C’est peut-être la fin d’une interminable bataille : vendredi 27 avril 2018, les États membres de l’Union européenne ont adopté la proposition de la Commission d’interdire trois néonicotinoïdes (la clothianidine, l’imidaclopride et le thiaméthoxame) à toutes les cultures en plein champ. Ces produits suscitent la controverse depuis leur déploiement dans les années 1990. Pourquoi a-t-il fallu attendre si longtemps ?
Dès 1994, des apiculteurs français signalent en effet de graves troubles affectant leurs colonies. Ces troubles – qui vont jusqu’à la mortalité plus ou moins rapide des abeilles – apparaissent alors principalement au début de la floraison des tournesols qui fournissent une abondante quantité de nectar et de pollen aux insectes.
Après une enquête de terrain, les apiculteurs constatent qu’un nouvel insecticide est utilisé pour le traitement préventif de cette culture : il s’agit de l’imidaclopride, de la famille des néonicotinoïdes. Ces insecticides neurotoxiques agissent en particulier sur le système nerveux central des insectes.
Appelé Gaucho sous sa formulation commerciale, il est produit par la firme chimique allemande Bayer. On l’applique suivant un mode d’administration particulier : l’insecticide n’est pas pulvérisé sur les plantes, mais enrobe les graines de tournesol à partir desquelles il se déplace dans toute la plante.
Un trio de chercheurs volontaires
N’ayant trouvé aucune aide véritable auprès des pouvoirs publics qui ont autorisé l’emploi de cette substance, les apiculteurs se tournent alors vers les scientifiques, susceptibles d’apporter les preuves de la toxicité – ou non – de cette substance.
Mais peu de chercheurs s’impliquent, pressentant sans doute que la tâche serait semée d’embûches ; pas tant d’ailleurs pour des raisons scientifiques, mais plutôt à cause des acteurs impliqués : l’État, et tout particulièrement le ministère de l’Agriculture ; le monde agricole, et tout particulièrement les tenants de l’agriculture intensive ; enfin, Bayer, qui vend l’insecticide.
Seuls trois chercheurs acceptent de se lancer dans « l’aventure » ; leurs noms méritent ici d’être rappelés à l’heure où s’achève cette (trop) longue histoire : Jean‑Marc Bonmatin (chimiste au CNRS), Luc Belzunces, (toxicologue à l’INRA) et Marc Colin (pathologiste à l’Afssa, l’actuelle Anses).
Leurs premiers résultats, publiés d’abord dans des rapports de recherche pour le ministère de l’Agriculture, puis dans des journaux scientifiques (par exemple en 2000, 2003 et 2004), montrent que les abeilles sont exposées à l’imidaclopride par le nectar et le pollen : la molécule leur est très toxique, et ce même lorsque les concentrations sont faibles.
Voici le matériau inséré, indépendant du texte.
Lemma ctr_block_mode :
  block_mode T (fun j => ctr_ctx T c info v (16 * j)) ctr_idle (fun j => ctr_xor T c v (16 * j)).
Proof.
  split.
  - intros j x [Hl _]. by rewrite length_ctr_xor.
  - intros j ctx x ip Hat [Hl Hx]. destruct (update_ctr_aligned j ctx x ip Hat Hx (or_intror Hl)) as (ctx' & E & H').
    exists ctx', 0. split; [done|]. rewrite Hl in H'. by replace (16 * S j)%nat with (16 * j + 16)%nat by lia.
  - intros j ctx x ip Hat Hx Hl. destruct ip.
    + pose proof Hat as (Hi & Hc & _). exists ctx, MBEDTLS_ERR_CIPHER_BAD_INPUT_DATA, [].
      split; [|by left]. unfold mbedtls_cipher_update, mbedtls_cipher_get_block_size.
      rewrite Hi, Hmode, Hbs. destruct (Nat.eqb_spec (length x mod 16) 0) as [E|E];
        [rewrite Nat.mod_small in E by lia; lia|]. by rewrite orb_true_r.
    + destruct (update_ctr_aligned j ctx x false Hat Hx (or_introl eq_refl)) as (ctx' & E & H').
      exists ctx', 0, (ctr_xor T c v (16 * j) x). split; [done|]. right. split; [|by eapply ctr_idle_at].
      unfold zpad. rewrite ctr_xor_app. by rewrite take_app_length' by (by rewrite length_ctr_xor).
  - intros j ctx (Hi & Hc & Hat). unfold mbedtls_cipher_reset. rewrite Hi. eexists. split; [done|].
    split; [done|]. split; [done|]. destruct Hat as (Hu & Hn & Hs). split; [|done].
    by rewrite Nat.mul_comm, Nat.Div0.mod_mul.
  - intros j ctx (Hi & _ & _). unfold mbedtls_cipher_get_cipher_mode, mbedtls_cipher_get_block_size.
    rewrite Hi, Hmode. done.
  - intros j ctx H. by eapply ctr_idle_at.
Qed.

(** [Transcode] in counter mode after the counter block [be_bytes 16 v] has
    been set. *)
Lemma transcode_ctr ctx src dest ip :
  cipher_info ctx = Some info -> cipher_ctx ctx = Some (Aes_ctx c) -> iv ctx = be_bytes 16 v ->
  bytes src -> (length src <= length dest)%nat ->
  exists ctx', transcode T 2 ctx src dest ip = (ctx', store dest (ctr_xor T c v 0 src)) /\ ctr_idle ctx'.
Proof.
  intros Hi Hc Hiv Hs Hd.
  set (ctx0 := set_unprocessed ctx (unprocessed_data ctx) 0).
  assert (transcode T 2 ctx src dest ip = transcode T 2 ctx0 src dest ip) as ->.
  { cbn [transcode]. unfold mbedtls_cipher_reset. change (cipher_info ctx0) with (cipher_info ctx).
    rewrite Hi. reflexivity. }
  assert (ctr_ctx T c info v (16 * 0) ctx0) as H0.
  { split; [done|]. split; [done|]. simpl. split; [done|]. rewrite Hiv. split; [|intros H; by destruct H].
    change (Z.of_nat ((0 + 15) / 16)) with 0. f_equal. lia. }
  destruct (transcode_blocks ctr_block_mode 0 ctx0 src dest ip H0 Hs Hd) as (ctx' & E & HK).
  exists ctx'. split; [|done]. rewrite E, run_blocks_ctr by done. unfold store.
  by rewrite length_ctr_xor.
Qed.
End CtrMode.

Section EcbMode.
Context (T : aes_tables) (c : mbedtls_aes_context) (info : mbedtls_cipher_info_t) (op : Z).
Hypotheses (Hmode : mode info = MBEDTLS_MODE_ECB) (Hbs : block_size info = 16%nat)
  (Hbase : base info = aes_info).

Definition ecb_keyed (ctx : mbedtls_cipher_context_t) : Prop :=
  cipher_info ctx = Some info /\ operation ctx = op /\ cipher_ctx ctx = Some (Aes_ctx c).

Lemma ecb_block_mode :
  block_mode T (fun _ => ecb_keyed) ecb_keyed (fun _ => mbedtls_aes_crypt_ecb T c op).
Proof.
  split.
  - intros j x Hx. apply block_crypt_ecb.
  - intros j ctx x ip (Hi & Ho & Hc) [Hl _]. exists ctx, 0. split; [|done].
    unfold mbedtls_cipher_update, mbedtls_cipher_get_block_size. by rewrite Hi, Hmode, Hbs, Hl, Hbase, Hc, Ho.
  - intros j ctx x ip (Hi & Ho & Hc) Hx Hl. exists ctx, MBEDTLS_ERR_CIPHER_FULL_BLOCK_EXPECTED, [].
    split; [|by left]. unfold mbedtls_cipher_update, mbedtls_cipher_get_block_size.
    rewrite Hi, Hmode, Hbs. by destruct (Nat.eqb_spec (length x) 16); [lia|].
  - intros j ctx (Hi & Ho & Hc). unfold mbedtls_cipher_reset. rewrite Hi. by eexists.
  - intros j ctx (Hi & _ & _). unfold mbedtls_cipher_get_cipher_mode, mbedtls_cipher_get_block_size.
    rewrite Hi, Hmode. done.
  - done.
Qed.

Lemma transcode_ecb ctx src dest ip :
  ecb_keyed ctx -> bytes src -> (length src <= length dest)%nat ->
  exists ctx', transcode T 2 ctx src dest ip
    = (ctx', store dest (run_blocks (fun _ => mbedtls_aes_crypt_ecb T c op) (nblocks (length src)) 0 src))
    /\ ecb_keyed ctx'.
Proof.
  intros Hk Hs Hd. destruct (transcode_blocks ecb_block_mode 0 ctx src dest ip Hk Hs Hd) as (ctx' & E & HK).
  exists ctx'. split; [|done]. rewrite E. unfold store. by rewrite (length_run_blocks ecb_block_mode).
Qed.
End EcbMode.

(** ** Construction *)

(** A context after [setup] and [setkey]. *)
Definition plain_ctx (info : mbedtls_cipher_info_t) (bits op : Z) (c : cipher_ctx_t)
    : mbedtls_cipher_context_t := {|
  cipher_info := Some info; key_bitlen := bits; operation := op;
  add_padding := None; get_padding := None; unprocessed_data := replicate 16 0; unprocessed_len := 0;
  iv := replicate 16 0; iv_size := 0; cipher_ctx := Some c; cmac_ctx := None |}.

#[local] Opaque mbedtls_aes_setkey_enc mbedtls_aes_setkey_dec mbedtls_aes_init.

Section New.
Context (g : aes_globals) (key : list Z).
Hypothesis Hg : aes_ready g.

Lemma new_128 m info :
  m = CTR \/ m = ECB -> length key = 16%nat ->
  mbedtls_cipher_info_from_type (mode_type m) = Some info ->
  exists ce cd,
    AESCipher_new g key m
    = (aes_init_tables g,
       {| encryption_context := plain_ctx info 128 MBEDTLS_ENCRYPT (Aes_ctx ce);
          decryption_context := plain_ctx info 128 MBEDTLS_DECRYPT (Aes_ctx cd) |}, true)
    /\ mbedtls_aes_setkey_enc g mbedtls_aes_init key 128 = (aes_init_tables g, ce, 0)
    /\ (match m with CTR => mbedtls_aes_setkey_enc | _ => mbedtls_aes_setkey_dec end)
         (aes_init_tables g) mbedtls_aes_init key 128 = (aes_init_tables g, cd, 0).
Proof.
  intros Hm Hk Hi. assert (key_size 4) as H4 by by left.
  destruct (init_tables g Hg) as [_ Hg1].
  pose proof (setkey_enc_eq 4 g mbedtls_aes_init key H4 Hg ltac:(lia)) as E1.
  pose proof (setkey_enc_eq 4 _ mbedtls_aes_init key H4 Hg1 ltac:(lia)) as E2.
  pose proof (setkey_dec_eq 4 _ mbedtls_aes_init key H4 Hg1 ltac:(lia)) as E3.
  rewrite init_tables_idem in E2, E3. change (32 * Z.of_nat 4) with 128 in *.
  set (ce := {| nr := _; buf := expand_key _ _ _ _ _ |}) in E1, E2.
  set (cd := {| nr := _; buf := _ |}) in E3. clearbody ce cd.
  destruct Hm as [-> | ->]; injection Hi as <-; [exists ce, ce | exists ce, cd];
    (split; [|split; [exact E1|exact E2 || exact E3]]);
    unfold AESCipher_new; rewrite Hk; cbn [mbedtls_cipher_setup mbedtls_cipher_info_from_type mode_type];
    change (8 * Z.of_nat 16) with 128;
    unfold mbedtls_cipher_setkey, call_setkey; simpl;
    unfold aes_setkey_enc_wrap, aes_setkey_dec_wrap; simpl;
    rewrite E1; simpl; rewrite ?E2, ?E3; reflexivity.
Qed.
End New.

(** ** XTS *)

Lemma new_xts g key :
  aes_ready g -> bytes key -> length key = 32%nat ->
  exists ce cd tw tw',
    AESCipher_new g key XTS
    = (aes_init_tables g,
       {| encryption_context := plain_ctx aes_128_xts_info 256 MBEDTLS_ENCRYPT
            (Xts_ctx {| crypt := ce; tweak := tw |});
          decryption_context := plain_ctx aes_128_xts_info 256 MBEDTLS_DECRYPT
            (Xts_ctx {| crypt := cd; tweak := tw' |}) |}, true)
    /\ AesPair (tabs (aes_init_tables g)) ce cd
    /\ (forall s, block s -> mbedtls_aes_crypt_ecb (tabs (aes_init_tables g)) tw' MBEDTLS_AES_ENCRYPT s
                           = mbedtls_aes_crypt_ecb (tabs (aes_init_tables g)) tw MBEDTLS_AES_ENCRYPT s).
Proof.
  intros Hg Hk Hl. destruct (init_tables g Hg) as [ET Hg1]. assert (key_size 4) as H4 by by left.
  pose proof (init_tables_idem g) as Hid.
  destruct (xts_setkey_eq mbedtls_aes_setkey_enc 4 g mbedtls_aes_xts_init key) as (tw & Ee & Et);
    [by left|done|apply ctx_ok_init|done|done|].
  destruct (xts_setkey_eq mbedtls_aes_setkey_dec 4 (aes_init_tables g) mbedtls_aes_xts_init key)
    as (tw' & Ed & Et'); [by left|done|apply ctx_ok_init|done|done|].
  pose proof (setkey_enc_eq 4 _ mbedtls_aes_init key H4 Hg1 ltac:(lia)) as E1.
  pose proof (setkey_dec_eq 4 _ mbedtls_aes_init key H4 Hg1 ltac:(lia)) as E2.
  pose proof (fun ce cd => keyed_pair 4 (aes_init_tables g) (aes_init_tables g)
    (aes_init_tables g) mbedtls_aes_init mbedtls_aes_init ce cd key H4 Hg1 ctx_ok_init ctx_ok_init Hk ltac:(lia)) as HP.
  rewrite Hid in E1, E2. change (64 * Z.of_nat 4) with 256 in *. change (32 * Z.of_nat 4) with 128 in *.
  set (ce := {| nr := _; buf := expand_key _ _ _ _ _ |}) in E1.
  set (cd := {| nr := _; buf := _ |}) in E2. clearbody ce cd.
  rewrite ?Hid in Ed. change (crypt mbedtls_aes_xts_init) with mbedtls_aes_init in *.
  rewrite E1 in Ee. rewrite E2 in Ed.
  exists ce, cd, tw, tw'. split; [|split].
  - unfold AESCipher_new. rewrite Hl. change (8 * Z.of_nat 32) with 256.
    unfold mbedtls_cipher_setkey, call_setkey. simpl.
    unfold xts_aes_setkey_enc_wrap, xts_aes_setkey_dec_wrap, mbedtls_aes_xts_setkey_enc, mbedtls_aes_xts_setkey_dec.
    cbn [as_xts xts_aes_ctx_alloc key_bitlen set_key]. rewrite Ee. cbn [negb Z.eqb].
    simpl. rewrite Ed. reflexivity.
  - exact (HP ce cd E1 E2).
  - rewrite ET. intros s Hs. by rewrite Et, Et'.
Qed.

Section XtsMode.
Context (T : aes_tables).

(** A context keyed for XTS. *)
Definition xts_keyed (k : mbedtls_aes_xts_context) (op : Z) (ctx : mbedtls_cipher_context_t) : Prop :=
  cipher_info ctx = Some aes_128_xts_info /\ operation ctx = op /\ cipher_ctx ctx = Some (Xts_ctx k)
  /\ length (iv ctx) = 16%nat.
Elle provoque notamment des perturbations neurocomportementales pouvant expliquer l’origine des troubles et mortalités constatés par les apiculteurs.
Virulente controverse
Démentant l’implication de l’imidaclopride dans les mortalités d’abeilles, certains prétendent – sans aucune démonstration scientifique – que ces troubles relèvent d’un « mal français » : les apiculteurs ne s’occuperaient pas bien de leurs colonies et celles-ci seraient victimes de la « maladie noire » qui entraîne une paralysie chronique d’origine virale.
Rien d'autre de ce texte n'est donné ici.